Formatting violations:

  • Never use spaces for indentation in Go or Rust. Both use tabs (Go) and 4-space indentation (Rust) enforced by their respective formatters.
  • Never use single quotes in Python. All string literals use double quotes — enforced by ruff format.

Architectural violations:

  • Never import source code from one service into another. gateway/src/ must never reference worker/ or pipeline/ source trees, and vice versa. Use generated stubs from proto/generated/ for shared contracts.
  • Never modify proto/helix.proto without updating all three generated stub directories in the same commit. Use ./scripts/gen-proto.sh.
  • Never add business logic to cmd/worker/main.go or pipeline/pipeline/cli.py. Those files contain only entry point bootstrap.
  • Never create a shared library directory that two services import directly. Duplicate utilities within each service.

Style violations:

  • Never use Optional[X] in Python. Use X | None exclusively.
  • Never use .unwrap() in non-test Rust code. Use ?, unwrap_or_else, or explicit match.
  • Never define exception classes outside errors.py in the Python pipeline.
  • Never define sentinel error values outside errors.rs in the Rust gateway.

Testing violations:

  • Never write tests that make real network calls.
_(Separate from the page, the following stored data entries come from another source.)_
(* ===== verification/FilterEntry.v ===== *)
(** * Testing a filter against an entry (servers/slapd/filterentry.c)

    The parts of the server that the tests ask are the interface [Server]: access
    control, the hierarchy of attribute descriptions, the backend's
    [be_has_subordinates], and for extensible matches the validation of asserted
    values and the parsing of DNs. Component matching ([LDAP_COMP_MATCH]) is not
    compiled in. *)

From S2P Require Import Prelude Text Attr.
From Stdlib Require Import Ascii String.

Local Open Scope Z_scope.

Definition SLAPD_COMPARE_UNDEFINED : Z := -1.
Definition LDAP_PROTOCOL_ERROR : Z := 2.
Definition LDAP_FILTER_EQUALITY : Z := 0xa3.
Definition LDAP_FILTER_GE : Z := 0xa5.
Definition LDAP_FILTER_LE : Z := 0xa6.
Definition LDAP_FILTER_APPROX : Z := 0xa8.

Record Entry := mkEntry { e_name : text; e_nname : text; e_attrs : list Attribute }.

Record AttributeAssertion := mkAva { aa_desc : AttributeDescription; aa_value : berval }.

Record MatchingRuleAssertion := mkMra {
  ma_rule : MatchingRule;
  ma_desc : option AttributeDescription;
  ma_dnattrs : bool;
  ma_value : berval }.

(** [bool]: [SLAPD_FILTER_UNDEFINED] in [f_choice]. *)
Inductive Filter :=
| mkFilter (undefined : bool) (c : fchoice)
with fchoice :=
| Computed (f_result : Z)
| Equality (ava : AttributeAssertion)
| Substrings (desc : AttributeDescription) (sub : asserted)
| Ge (ava : AttributeAssertion)
| Le (ava : AttributeAssertion)
| Present (desc : AttributeDescription)
| Approx (ava : AttributeAssertion)
| And (flist : list Filter)
| Or (flist : list Filter)
| Not (f : Filter)
| Ext (mra : MatchingRuleAssertion)
| Unknown (choice : Z).

Class Server := {
  access_allowed : Entry -> AttributeDescription -> option berval -> bool;
  is_ad_subtype : AttributeDescription -> AttributeDescription -> bool;
  si_ad_hasSubordinates : AttributeDescription;
  si_ad_entryDN : AttributeDescription;
  si_ad_subschemaSubentry : AttributeDescription;
  (** no function, or an error, or whether there are subordinates *)
  be_has_subordinates : option (Entry -> option Z);
  mr_usable_with_at : MatchingRule -> AttributeType -> bool;
  asserted_value_validate_normalize : AttributeDescription -> MatchingRule -> Z -> berval -> Z + berval;
  (** the attribute descriptions and values of the AVAs of a DN *)
  dnPrettyDN : text -> option (list (AttributeDescription * berval));
}.

Section Test.
Context `{Server}.

(** The attributes that [attrs_find] stops at, one after the other. *)
Definition attrs_of (e : Entry) (desc : AttributeDescription) : list Attribute :=
  filter (fun a => is_ad_subtype a.(a_desc) desc = true) e.(e_attrs).

(** The attribute may be looked at: it is the one asked for, which has been
    checked, or access to it is allowed. *)
Definition may_search (e : Entry) (desc : AttributeDescription) (a : Attribute) (v : option berval) : bool :=
  ad_eq desc a.(a_desc) || access_allowed e a.(a_desc) v.

(** ** Presence *)

Fixpoint presence_loop (e : Entry) (desc : AttributeDescription) (l : list Attribute) (rc : Z) : Z :=
  match l with
  | [] => rc
  | a :: l => if may_search e desc a None then LDAP_COMPARE_TRUE
              else presence_loop e desc l LDAP_INSUFFICIENT_ACCESS
  end.

Definition test_presence_filter (e : Entry) (desc : AttributeDescription) : Z :=
  if negb (access_allowed e desc None) then LDAP_INSUFFICIENT_ACCESS else
  if ad_eq desc si_ad_hasSubordinates then
    match be_has_subordinates with Some _ => LDAP_COMPARE_TRUE | None => LDAP_COMPARE_FALSE end
  else if ad_eq desc si_ad_entryDN || ad_eq desc si_ad_subschemaSubentry then LDAP_COMPARE_TRUE
  else presence_loop e desc (attrs_of e desc) LDAP_COMPARE_FALSE.

(** ** Substrings *)

(** The values of one attribute: a match, or the code at the end. *)
Fixpoint substrings_values (mr : MatchingRule) (sub : asserted) (vals : list berval) (rc : Z) : bool * Z :=
  match vals with
  | [] => (false, rc)
  | v :: vals =>
      match value_match mr SLAP_MR_SUBSTR v sub with
      | inl ret => (false, ret)
      | inr m => if m =? 0 then (true, rc) else substrings_values mr sub vals rc
      end
  end.

Fixpoint substrings_loop (e : Entry) (desc : AttributeDescription) (sub : asserted) (l : list Attribute) (rc : Z) : Z :=
  match l with
  | [] => rc
  | a :: l =>
      if negb (may_search e desc a None) then substrings_loop e desc sub l LDAP_INSUFFICIENT_ACCESS else
      match a.(a_desc).(ad_type).(sat_substr) with
      | None => substrings_loop e desc sub l LDAP_INAPPROPRIATE_MATCHING
      | Some mr =>
          let '(found, rc) := substrings_values mr sub (a_nvals_list a) rc in
          if found : bool then LDAP_COMPARE_TRUE else substrings_loop e desc sub l rc
      end
  end.

Definition test_substrings_filter (e : Entry) (desc : AttributeDescription) (sub : asserted) : Z :=
  if negb (access_allowed e desc None) then LDAP_INSUFFICIENT_ACCESS else
  substrings_loop e desc sub (attrs_of e desc) LDAP_COMPARE_FALSE.

(** ** Attribute value assertions *)

Definition slap_true_bv : berval := kw "TRUE".
Definition slap_false_bv : berval := kw "FALSE".

(** The rule to use, and for what. *)
Definition ava_rule (a : Attribute) (type : Z) : Z * option MatchingRule :=
  let at_ := a.(a_desc).(ad_type) in
  if type =? LDAP_FILTER_APPROX then
    (SLAP_MR_EQUALITY_APPROX, match at_.(sat_approx) with Some mr => Some mr | None => at_.(sat_equality) end)
  else if type =? LDAP_FILTER_EQUALITY then (SLAP_MR_EQUALITY, at_.(sat_equality))
  else if (type =? LDAP_FILTER_GE) || (type =? LDAP_FILTER_LE) then (SLAP_MR_ORDERING, at_.(sat_ordering))
  else (SLAP_MR_EQUALITY, None).

(** Whether the result of a comparison satisfies the assertion. *)
Definition ava_satisfied (type m : Z) : bool :=
  if (type =? LDAP_FILTER_EQUALITY) || (type =? LDAP_FILTER_APPROX) then m =? 0
  else if type =? LDAP_FILTER_GE then m >=? 0
  else if type =? LDAP_FILTER_LE then m <=? 0
  else false.

(** All values, in the order of the attribute: a match, or the code at the end. *)
Fixpoint ava_values (ad : AttributeDescription) (mr : MatchingRule) (use type : Z) (value : berval)
    (vals : list berval) (rc : Z) : bool * Z :=
  match vals with
  | [] => (false, rc)
  | v :: vals =>
      match ordered_value_match ad (Some mr) use v value with
      | inl ret => (false, ret)
      | inr m => if ava_satisfied type m then (true, rc) else ava_values ad mr use type value vals rc
      end
  end.

(** A sorted attribute: [inl] is a return, [inr] the code to go on with. *)
Definition ava_sorted (a : Attribute) (mr : MatchingRule) (use type : Z) (value : berval) (rc : Z)
  : option (Z + Z) :=
  if use =? SLAP_MR_ORDERING then
    let which := if type =? LDAP_FILTER_LE then 0 else Z.of_nat (a_numvals a) - 1 in
    v ← (if which <? 0 then None else a_nvals_list a !! Z.to_nat which);
    match value_match mr use v (AVal value) with
    | inl ret => Some (inl ret)
    | inr m =>
        if ((type =? LDAP_FILTER_LE) && (m <=? 0)) || ((type =? LDAP_FILTER_GE) && (m >=? 0))
        then Some (inl LDAP_COMPARE_TRUE) else Some (inr rc)
    end
  else
    '(ret, _) ← attr_valfind a
       (Z.lor use (Z.lor SLAP_MR_ASSERTED_VALUE_NORMALIZED_MATCH SLAP_MR_ATTRIBUTE_VALUE_NORMALIZED_MATCH)) value;
    if ret =? LDAP_SUCCESS then Some (inl LDAP_COMPARE_TRUE)
    else if negb (ret =? LDAP_NO_SUCH_ATTRIBUTE) then Some (inl ret)
    else Some (inr rc).

(** One attribute: [inl] is a return, [inr] the code to go on with. *)
Definition ava_attr (e : Entry) (ava : AttributeAssertion) (type : Z) (a : Attribute) (rc : Z) : option (Z + Z) :=
  if negb (may_search e ava.(aa_desc) a (Some ava.(aa_value))) then Some (inr LDAP_INSUFFICIENT_ACCESS) else
  let '(use, mr) := ava_rule a type in
  match mr with
  | None => Some (inr LDAP_INAPPROPRIATE_MATCHING)
  | Some mr =>
      if a.(a_sorted) && negb (type =? LDAP_FILTER_APPROX) then ava_sorted a mr use type ava.(aa_value) rc
      else
        let '(found, rc) := ava_values a.(a_desc) mr use type ava.(aa_value) (a_nvals_list a) rc in
        Some (if found : bool then inl LDAP_COMPARE_TRUE else inr rc)
  end.

Fixpoint ava_loop (e : Entry) (ava : AttributeAssertion) (type : Z) (l : list Attribute) (rc : Z) : option Z :=
  match l with
  | [] => Some rc
  | a :: l =>
      r ← ava_attr e ava type a rc;
      match r with inl ret => Some ret | inr rc => ava_loop e ava type l rc end
  end.

Definition test_ava_filter (e : Entry) (ava : AttributeAssertion) (type : Z) : option Z :=
  if negb (access_allowed e ava.(aa_desc) (Some ava.(aa_value))) then Some LDAP_INSUFFICIENT_ACCESS else
  let equality := (type =? LDAP_FILTER_EQUALITY) || (type =? LDAP_FILTER_APPROX) in
  match (if ad_eq ava.(aa_desc) si_ad_hasSubordinates then be_has_subordinates else None) with
  | Some f =>
      if negb equality then Some LDAP_INAPPROPRIATE_MATCHING else
      match f e with
      | None => Some LDAP_OTHER
      | Some hs =>
          if hs =? LDAP_COMPARE_TRUE then
            Some (if bool_decide (ava.(aa_value) = slap_true_bv) then LDAP_COMPARE_TRUE else LDAP_COMPARE_FALSE)
          else if hs =? LDAP_COMPARE_FALSE then
            Some (if bool_decide (ava.(aa_value) = slap_false_bv) then LDAP_COMPARE_TRUE else LDAP_COMPARE_FALSE)
          else Some LDAP_OTHER
      end
  | None =>
      if ad_eq ava.(aa_desc) si_ad_entryDN then
        if negb equality then Some LDAP_INAPPROPRIATE_MATCHING else
        mr ← si_ad_entryDN.(ad_type).(sat_equality);
        match value_match mr SLAP_MR_EXT e.(e_nname) (AVal ava.(aa_value)) with
        | inl rc => Some rc
        | inr m => Some (if m =? 0 then LDAP_COMPARE_TRUE else LDAP_COMPARE_FALSE)
        end
      else ava_loop e ava type (attrs_of e ava.(aa_desc)) LDAP_COMPARE_FALSE
  end.

(** ** Extensible matches *)

Definition mr_eq (a : MatchingRule) (b : option MatchingRule) : bool :=
  match b with Some b => a.(mr_id) =? b.(mr_id) | None => false end.

(** The values of one attribute: nothing when none matches, or the code. *)
Fixpoint mra_values (rule : MatchingRule) (normalize : bool) (value : berval) (vals : list berval) : option Z :=
  match vals with
  | [] => None
  | v :: vals =>
      let nbv := match (if normalize then rule.(smr_normalize) else None) with
                 | Some norm => norm SLAP_MR_VALUE_OF_ATTRIBUTE_SYNTAX v
                 | None => inr v
                 end in
      match nbv with
      | inl _ => mra_values rule normalize value vals
      | inr nbv =>
          match value_match rule SLAP_MR_EXT nbv (AVal value) with
          | inl rc => Some rc
          | inr m => if m =? 0 then Some LDAP_COMPARE_TRUE else mra_values rule normalize value vals
          end
      end
  end.

(** The normalised values serve only the attribute's own equality rule. *)
Definition mra_attr (rule : MatchingRule) (a : Attribute) (value : berval) : option Z :=
  if mr_eq rule a.(a_desc).(ad_type).(sat_equality) then mra_values rule false value (a_nvals_list a)
  else mra_values rule true value (a_vals_list a).

(** With a description: no access check for the attributes of subtypes. *)
Fixpoint mra_loop (rule : MatchingRule) (value : berval) (l : list Attribute) : option Z :=
  match l with
  | [] => None
  | a :: l => match mra_attr rule a value with Some rc => Some rc | None => mra_loop rule value l end
  end.

Definition mra_flags : Z := Z.lor SLAP_MR_EXT SLAP_MR_VALUE_OF_ASSERTION_SYNTAX.

(** The asserted value for a description of the entry, when it can be used. *)
Definition mra_usable (e : Entry) (mra : MatchingRuleAssertion) (ad : AttributeDescription) : option berval :=
  if negb (mr_usable_with_at mra.(ma_rule) ad.(ad_type)) then None else
  match asserted_value_validate_normalize ad mra.(ma_rule) mra_flags mra.(ma_value) with
  | inl _ => None
  | inr value => if access_allowed e ad (Some value) then Some value else None
  end.

Fixpoint mra_all (e : Entry) (mra : MatchingRuleAssertion) (l : list Attribute) : option Z :=
  match l with
  | [] => None
  | a :: l =>
      match mra_usable e mra a.(a_desc) with
      | None => mra_all e mra l
      | Some value =>
          match mra_attr mra.(ma_rule) a value with Some rc => Some rc | None => mra_all e mra l end
      end
  end.

Fixpoint mra_dn (e : Entry) (mra : MatchingRuleAssertion) (avas : list (AttributeDescription * berval)) : option Z :=
  match avas with
  | [] => None
  | (ad, bv) :: avas =>
      let value :=
        match mra.(ma_desc) with
        | Some desc => if is_ad_subtype ad desc then Some mra.(ma_value) else None
        | None => mra_usable e mra ad
        end in
      match value with
      | None => mra_dn e mra avas
      | Some value =>
          match mra_values mra.(ma_rule) true value [bv] with Some rc => Some rc | None => mra_dn e mra avas end
      end
  end.

Definition test_mra_filter (e : Entry) (mra : MatchingRuleAssertion) : Z :=
  let dnattrs :=
    if mra.(ma_dnattrs) && match e.(e_nname) with [] => false | _ => true end then
      match dnPrettyDN e.(e_name) with
      | None => LDAP_INVALID_SYNTAX
      | Some avas => match mra_dn e mra avas with Some rc => rc | None => LDAP_COMPARE_FALSE end
      end
    else LDAP_COMPARE_FALSE in
  match mra.(ma_desc) with
  | Some desc =>
      if negb (access_allowed e desc (Some mra.(ma_value))) then LDAP_INSUFFICIENT_ACCESS else
      if ad_eq desc si_ad_entryDN then
        match value_match mra.(ma_rule) SLAP_MR_EXT e.(e_nname) (AVal mra.(ma_value)) with
        | inl rc => rc
        | inr m => if m =? 0 then LDAP_COMPARE_TRUE else LDAP_COMPARE_FALSE
        end
      else match mra_loop mra.(ma_rule) mra.(ma_value) (attrs_of e desc) with Some rc => rc | None => dnattrs end
  | None => match mra_all e mra e.(e_attrs) with Some rc => rc | None => dnattrs end
  end.

(** ** Filters *)

Definition test_filter_and (test_filter : Filter -> option Z) : list Filter -> Z -> option Z :=
  fix go (flist : list Filter) (rtn : Z) : option Z :=
    match flist with
    | [] => Some rtn
    | f :: flist =>
        rc ← test_filter f;
        if rc =? LDAP_COMPARE_FALSE then Some rc
        else go flist (if negb (rc =? LDAP_COMPARE_TRUE) then rc else rtn)
    end.

Definition test_filter_or (test_filter : Filter -> option Z) : list Filter -> Z -> option Z :=
  fix go (flist : list Filter) (rtn : Z) : option Z :=
    match flist with
    | [] => Some rtn
    | f :: flist =>
        rc ← test_filter f;
        if rc =? LDAP_COMPARE_TRUE then Some rc
        else go flist (if negb (rc =? LDAP_COMPARE_FALSE) then rc else rtn)
    end.

Fixpoint test_filter (e : Entry) (f : Filter) : option Z :=
  let 'mkFilter undefined c := f in
  if undefined then Some SLAPD_COMPARE_UNDEFINED else
  match c with
  | Computed rc => Some rc
  | Equality ava => test_ava_filter e ava LDAP_FILTER_EQUALITY
  | Substrings desc sub => Some (test_substrings_filter e desc sub)
  | Ge ava => test_ava_filter e ava LDAP_FILTER_GE
  | Le ava => test_ava_filter e ava LDAP_FILTER_LE
  | Present desc => Some (test_presence_filter e desc)
  | Approx ava => test_ava_filter e ava LDAP_FILTER_APPROX
  | And flist => test_filter_and (test_filter e) flist LDAP_COMPARE_TRUE
  | Or flist => test_filter_or (test_filter e) flist LDAP_COMPARE_FALSE
  | Not f =>
      rc ← test_filter e f;
      Some (if rc =? LDAP_COMPARE_TRUE then LDAP_COMPARE_FALSE
            else if rc =? LDAP_COMPARE_FALSE then LDAP_COMPARE_TRUE else rc)
  | Ext mra => Some (test_mra_filter e mra)
  | Unknown _ => Some LDAP_PROTOCOL_ERROR
  end.
End Test.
All external service interactions must use fakes or in-process test doubles.
  • Never use unittest.TestCase in Python tests. All tests are plain pytest functions.

Git violations:

  • Never commit without GPG signing. CI rejects unsigned commits.
  • Never commit a proto: change without verifying all three generated stub directories are regenerated.
  • Never commit without a conventional prefix — including a scope when the change is service-specific.
  • Never commit commented-out code.